Department of Obstetrics, Gynecology and Reproductive Science, University of California, San Diego, La Jolla, California.
Department of Pediatric Hematology/Oncology, University of Texas Southwestern, Dallas, Texas.
Fertil Steril. 2020 Feb;113(2):392-399. doi: 10.1016/j.fertnstert.2019.09.030.
To examine the association between prior cancer treatments, medical comorbidities, and voluntary childlessness in reproductive-age women who are survivors of cancers diagnosed as adolescents and young adults (AYA survivors).
Cross-sectional analysis.
Participants were recruited from California and Texas cancer registries, fertility preservation programs, and cancer advocacy groups.
PATIENT(S): Women (n = 413) ages 18-40 who were diagnosed with cancer between ages 15 and 35, completed primary cancer treatments, had at least one ovary, and were nulliparous.

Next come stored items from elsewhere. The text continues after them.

(** [FetchPage] of a resident page, then [UnpinPage] of that page. *)
Lemma Fetch_Unpin s p d f pg :
  pool_wf PAGE_SIZE s → resident s p f → get_page s f = Ok pg →
  pin_count_ pg < INT32_MAX →
  ∃ s1 s2,
    FetchPage PAGE_SIZE s p = Ok (Some f, s1) ∧
    get_page s1 f = Ok (mkPage (data_ pg) p (pin_count_ pg + 1) (is_dirty_ pg)) ∧
    UnpinPage s1 p d = Ok (true, s2) ∧
    pool_wf PAGE_SIZE s2 ∧
    pages_ s2 = <[Z.to_nat f := mkPage (data_ pg) p (pin_count_ pg)
                                   (d || is_dirty_ pg)]> (pages_ s) ∧
    page_table_ s2 = page_table_ s ∧ free_list_ s2 = free_list_ s ∧
    disk_ s2 = disk_ s ∧
    LRUKReplacer.non_evictable_set_ (replacer_ s2)
    = LRUKReplacer.non_evictable_set_ (replacer_ s).
Proof.
  intros Hwf Hres Hpg Hmax. pose proof (wf_ok _ s Hwf) as Hok.
  pose proof (resident_range s p f Hok Hres) as Hf.
  pose proof (wf_table_ids _ s Hwf p f pg Hres Hpg) as Hid.
  pose proof (resident_pin_nonneg s f pg Hok Hpg) as Hpin0.
  destruct (FetchPage_wf PAGE_SIZE s p Hwf) as (found & s1 & HF & Hwf1 & Hm).
  { split; [by apply (wf_ids _ s Hwf p f)|].
    intros f0 pg0 Hf0 Hpg0. unfold resident in Hres.
    assert (f0 = f) as -> by congruence. congruence. }
  unfold resident in Hres. rewrite Hres in Hm.
  destruct Hm as (-> & pg0 & Hpg0 & Hpages1 & Htab1 & Hfree1 & Hdisk1 & _).
  assert (pg0 = pg) as -> by congruence.
  rewrite Hid in Hpages1.
  pose proof (get_page_same s s1 f _ Hpages1 Hf) as Hpg1.
  destruct (UnpinPage_wf PAGE_SIZE s1 p d Hwf1) as (b & s2 & HU & Hwf2 & Hb).
  assert (b = true) as ->.
  { unfold UnpinPage in HU. rewrite Htab1, Hres, Hpg1 in HU.
    cbn -[get_page put_page] in HU.
    rewrite bool_decide_false in HU by lia.
    destruct b; [done|].
    repeat case_bool_decide;
      repeat (match type of HU with
              | context [LRUKReplacer.SetEvictable ?r ?x ?y] =>
                  destruct (LRUKReplacer.SetEvictable r x y)
              end; cbn in HU); congruence. }
  destruct Hb as (f' & pg' & Hres' & Hpg' & _ & Hpages2 & Htab2 & Hfree2 & Hdisk2 & _).
  unfold resident in Hres'. rewrite Htab1, Hres in Hres'. injection Hres' as <-.
  rewrite Hpg1 in Hpg'. injection Hpg' as <-. simpl in Hpages2.
  rewrite Hpages1, list_insert_insert_eq, Z.add_simpl_r in Hpages2.
  exists s1, s2. do 5 (split; [done|]).
  split; [congruence|]. split; [congruence|]. split; [congruence|].
  apply same_pins_non_evictable; [done|done|congruence|].
  intros g pg1 pg2 Hg1 Hg2.
  destruct (decide (g = f)) as [->|Hne].
  - rewrite (get_page_same s s2 f _ Hpages2 Hf) in Hg2. injection Hg2 as <-.
    simpl. congruence.
  - rewrite (get_page_other s s2 f g _ Hpages2) in Hg2 by (done || lia). congruence.
Qed.
Lemma map_tab_crons_ext s s' ts :
  (∀ t, t ∈ ts → tab_crons s' t = tab_crons s t) →
  List.map (tab_crons s') ts = List.map (tab_crons s) ts.
Proof.
  intros H. apply map_ext_in. intros t Ht. apply H. by apply list_elem_of_In.
Qed.

Lemma tab_crons_allocs s s' t :
  allocs s s' → t < length (tabs s) → tab_crons s' t = tab_crons s t.
Proof.
  intros (nj&nt&_&T&_&_) H. unfold tab_crons. by rewrite T, lookup_app_l.
Qed.

Lemma tab_crons_searched w s t :
  t < length (tabs s) → tab_crons (searched w s) t = tab_crons s t.
Proof.
  intros H. unfold searched, after_all. destruct (c_all (seeded s)).
  - by apply tab_crons_seeded.
  - rewrite tab_crons_rebuilt; [by apply tab_crons_seeded|].
    simpl. rewrite length_app. lia.
Qed.

Lemma tab_crons_absorb loc a self0 l s t :
  t ≠ self0 → tab_crons (absorb loc a self0 l s) t = tab_crons s t.
Proof. intros H. unfold tab_crons. simpl. by rewrite list_lookup_alter_ne. Qed.

Lemma tab_crons_deleted j t' s t :
  tab_crons (deleted j t' s) t =
  if decide (t = t') then filter (λ i, i ≠ j) (tab_crons s t) else tab_crons s t.
Proof.
  unfold tab_crons, deleted. simpl. destruct (decide (t = t')) as [->|Hne].
  - rewrite list_lookup_alter_eq. by destruct (tabs s !! t').
  - by rewrite list_lookup_alter_ne.
Qed.

Lemma filter_absent (j : nat) (l : list nat) :
  j ∉ l → filter (λ i, i ≠ j) l = l.
Proof.
  induction l as [|x l IH]; [done|]. intros H.
  apply not_elem_of_cons in H as [Hx Hl].
  rewrite filter_cons_True by done. f_equal. by apply IH.
Qed.

Lemma filter_concat (j : nat) (ls : list (list nat)) :
  filter (λ i, i ≠ j) (concat ls) = concat (List.map (filter (λ i, i ≠ j)) ls).
Proof.
  induction ls as [|l ls IH]; simpl; [done|]. by rewrite filter_app, IH.
Qed.

(** The jobs of the tabs owned before an absorption, after it: the template
    is gone, nothing else changed. *)
Lemma old_jobs_absorbed w loc a l s anajob :
  Inv s → template s loc = Some anajob →
  jobs (searched w s) !! anajob = Some a →
  concat (List.map
            (tab_crons (deleted anajob (cron a)
                          (absorb loc a (length (tabs s)) l (searched w s))))
            (self_tabs s)) =
  filter (λ i, i ≠ anajob) (merged_jobs s).
Proof.
  intros I Ht Ha. unfold merged_jobs. rewrite filter_concat, List.map_map.
  f_equal. apply map_ext_in. intros t Hin%list_elem_of_In.
  pose proof (tabs_ok_lt s t (inv_tabs s I) Hin) as Hlt.
  rewrite tab_crons_deleted, tab_crons_absorb, tab_crons_searched by lia.
  destruct (decide (t = cron a)) as [_|Hne]; [done|].
  symmetry. apply filter_absent. intros Hj.
  destruct (inv_owned s I t anajob Hin Hj) as (a0&Ha0&Hc).
  destruct (fr_jobs _ _ (searched_frame w s) _ _ Ha0) as (a'&Ha'&Hd).
  apply defaulted_fields in Hd as (_&_&_&Hcr&_). congruence.
Qed.

(** C3, counterexample: adding the daily anacron directory absorbs the job of
    /etc/crontab that launches it; that job was in the view before the [add]
    and is not in the view after it. *)
Lemma absorbed_template_leaves_view : ¬ later_read_keeps_jobs.
Proof.
  intros H.
  pose (s0 := final (CronTabs.all debian debian_two)).
  pose (s1 := final (CronTabs_add debian cAnaCronTab "/etc/cron.daily" s0)).
  pose (s2 := final (CronTabs.all debian s1)).
  assert (2 ∈ tab_crons s2 5) as Hin.
  { apply (H debian cAnaCronTab "/etc/cron.daily" debian_two s0 s1 s2 3 5).
    - unfold debian_two, empty_state. do 2 apply reach_add. apply reach_new.
    - vm_compute. reflexivity.
    - vm_compute. reflexivity.
    - vm_compute. discriminate.
    - vm_compute. reflexivity.
    - vm_compute. do 2 right. left. }
  vm_compute in Hin.
  repeat (apply elem_of_cons in Hin as [Hin|Hin]; [discriminate|]).
  by apply not_elem_of_nil in Hin.
Qed.

(** C3, amended. Two consecutive reads of [CronTabs.all] return the same
    view and the second changes nothing.  After an [add] that appended at
    least one handle the cache is absent, and the next read shows the jobs of
    the tabs owned before, in insertion order and each tab's jobs in its own
    order, followed by the jobs of the appended tabs.  For [UserSpool] and
    [SystemTab] the jobs of the tabs owned before are the previous ones; for
    [AnaCronTab] they are the previous ones without the template job it
    absorbed. *)
Theorem reads_around_add (w : Env) (cls : TabSource) (loc : string) (s : State) :
  reachable s →
  (∃ v s1, CronTabs.all w s = Ok v s1 ∧ ∀ w', CronTabs.all w' s1 = Ok v s1) ∧
  (∀ s1, CronTabs_add w cls loc s = Ok tt s1 → self_tabs s1 ≠ self_tabs s →
     ∃ new, new ≠ [] ∧ self_tabs s1 = self_tabs s ++ new ∧ c_all s1 = None ∧
       (∀ w', ∃ v s2, CronTabs.all w' s1 = Ok v s2 ∧
          tab_crons s2 v =
            concat (List.map (tab_crons s1) (self_tabs s)) ++
            concat (List.map (tab_crons s1) new)) ∧
       (cls ≠ cAnaCronTab →
          concat (List.map (tab_crons s1) (self_tabs s)) = merged_jobs s) ∧
       (cls = cAnaCronTab →
          concat (List.map (tab_crons s1) (self_tabs s)) =
          match template s loc with
          | Some anajob => filter (λ i, i ≠ anajob) (merged_jobs s)
          | None => merged_jobs s
          end)).
Proof.
  intros R. pose proof (reachable_Inv s R) as I. split.
  { exists (view_of s), (after_all w s). split; [apply all_eq, I|].
    intros w'. apply all_cached, after_all_cache. }
  intros s1 Hadd Hgrow.
  assert (Inv s1) as I1.
  { pose proof (Inv_add w cls loc s I) as H. by rewrite Hadd in H. }
  destruct (add_returns _ _ _ _ _ Hadd) as (new&s'&Hc&->).
  assert (self_tabs s' = self_tabs s) as Hself.
  { destruct cls; simpl in Hc.
    - pose proof (UserSpool_spec w loc s) as H. rewrite Hc in H.
      by destruct H as [(?&?&?&?&?&?) _].
    - pose proof (SystemTab_spec w loc s) as H. rewrite Hc in H.
      by destruct H as [(?&?&?&?&?&?) _].
    - destruct (AnaCronTab_returns _ _ _ _ _ I Hc)
        as [(_&->&_)|[(_&->&_)|(_&j&a&l&_&_&->)]];
        [done|apply searched_self|simpl; apply searched_self]. }
  exists new. rewrite self_tabs_owning, Hself in *.
  assert (new ≠ []) as Hnew.
  { intros ->. apply Hgrow. by rewrite app_nil_r. }
  split; [done|]. split; [done|]. split; [by destruct new|]. split.
  { intros w'. exists (view_of (owning new s')), (after_all w' (owning new s')).
    split; [apply all_eq, I1|].
    rewrite after_all_view. unfold combined.
    replace (c_all (owning new s')) with (@None nat) by by destruct new.
    unfold merged_jobs. by rewrite self_tabs_owning, Hself, List.map_app, concat_app. }
  assert (∀ t, t ∈ self_tabs s → t < length (tabs s)) as Hlt.
  { intros t. apply tabs_ok_lt, I. }
  split.
  - intros Hcls. unfold merged_jobs. f_equal. apply map_tab_crons_ext.
    intros t Ht. rewrite tab_crons_owning.
    destruct cls; simpl in Hc; [| |done].
    + pose proof (UserSpool_spec w loc s) as H. rewrite Hc in H.
      destruct H as [A _]. apply tab_crons_allocs; auto.
    + pose proof (SystemTab_spec w loc s) as H. rewrite Hc in H.
      destruct H as [A _]. apply tab_crons_allocs; auto.
  - intros ->. simpl in Hc.
    destruct (AnaCronTab_returns _ _ _ _ _ I Hc)
      as [(->&_&_)|[(_&->&->)|(_&j&a&l&Htj&Ha&->)]]; [done| |].
    + unfold merged_jobs. f_equal. apply map_tab_crons_ext.
      intros t Ht. rewrite tab_crons_owning. apply tab_crons_searched; auto.
    + rewrite Htj. rewrite <- (old_jobs_absorbed w loc a l s j I) by done.
      f_equal. apply map_tab_crons_ext. intros t Ht. by rewrite tab_crons_owning.
Qed.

INTERVENTION(S): Cancer treatment gonadotoxicity and medical comorbidities.
MAIN OUTCOME MEASURE(S): Voluntary childlessness.
RESULT(S): The mean age of survivors was 31.8 years (SD, 4.9) with a mean of 6.5 years (SD, 4.4) since cancer diagnosis. Breast (26%), thyroid (19%), and Hodgkin lymphoma (18%) were the most common cancers. Twenty-two percent of the cohort was voluntarily childless. Medical comorbidities, cancer diagnosis, prior surgery, prior chemotherapy, and prior gonadotoxic treatments were not significantly associated with voluntary childlessness. In adjusted analysis, survivors of older reproductive age (adjusted odds ratio = 2.97 [1.71-5.18]) and nonheterosexual participants (adjusted odds ratio = 4.71 [2.15-10.32]) were more likely to report voluntary childlessness.
CONCLUSION(S): A moderate proportion of AYA cancer survivors are voluntarily childless, but reproductive intentions were not related to cancer type or cancer treatments. AYA survivors of older age and nonheterosexual identification were more likely to be voluntarily childless. These data support assessing reproductive intentions and tailoring reproductive care such as fertility and contraception counseling that is appropriate for a survivor's intentions.
研究青少年及青年期癌症幸存者(AYA 幸存者)中,先前癌症治疗、合并症与自愿性不孕之间的关系。
横断面分析。
参与者来自加利福尼亚州和得克萨斯州癌症登记处、生育力保存计划和癌症倡导团体。
年龄在 18 至 40 岁之间,15 至 35 岁诊断出癌症,完成了主要癌症治疗,至少有一侧卵巢,且未生育过的女性(n=413)。
癌症治疗性腺毒性和合并症。
自愿性不孕。
幸存者的平均年龄为 31.8 岁(标准差,4.9),自癌症诊断以来平均 6.5 年(标准差,4.4)。最常见的癌症为乳腺癌(26%)、甲状腺癌(19%)和霍奇金淋巴瘤(18%)。该队列中有 22%的人自愿不孕。合并症、癌症诊断、先前手术、先前化疗和先前性腺毒性治疗与自愿性不孕无显著相关性。在调整分析中,年龄较大的 AYA 幸存者(调整后的优势比=2.97[1.71-5.18])和非异性恋参与者(调整后的优势比=4.71[2.15-10.32])更有可能报告自愿性不孕。
相当一部分 AYA 癌症幸存者自愿不孕,但生育意愿与癌症类型或癌症治疗无关。年龄较大的 AYA 幸存者和非异性恋身份更有可能自愿不孕。这些数据支持评估生育意愿,并为幸存者的意愿提供适当的生育和避孕咨询等生殖护理。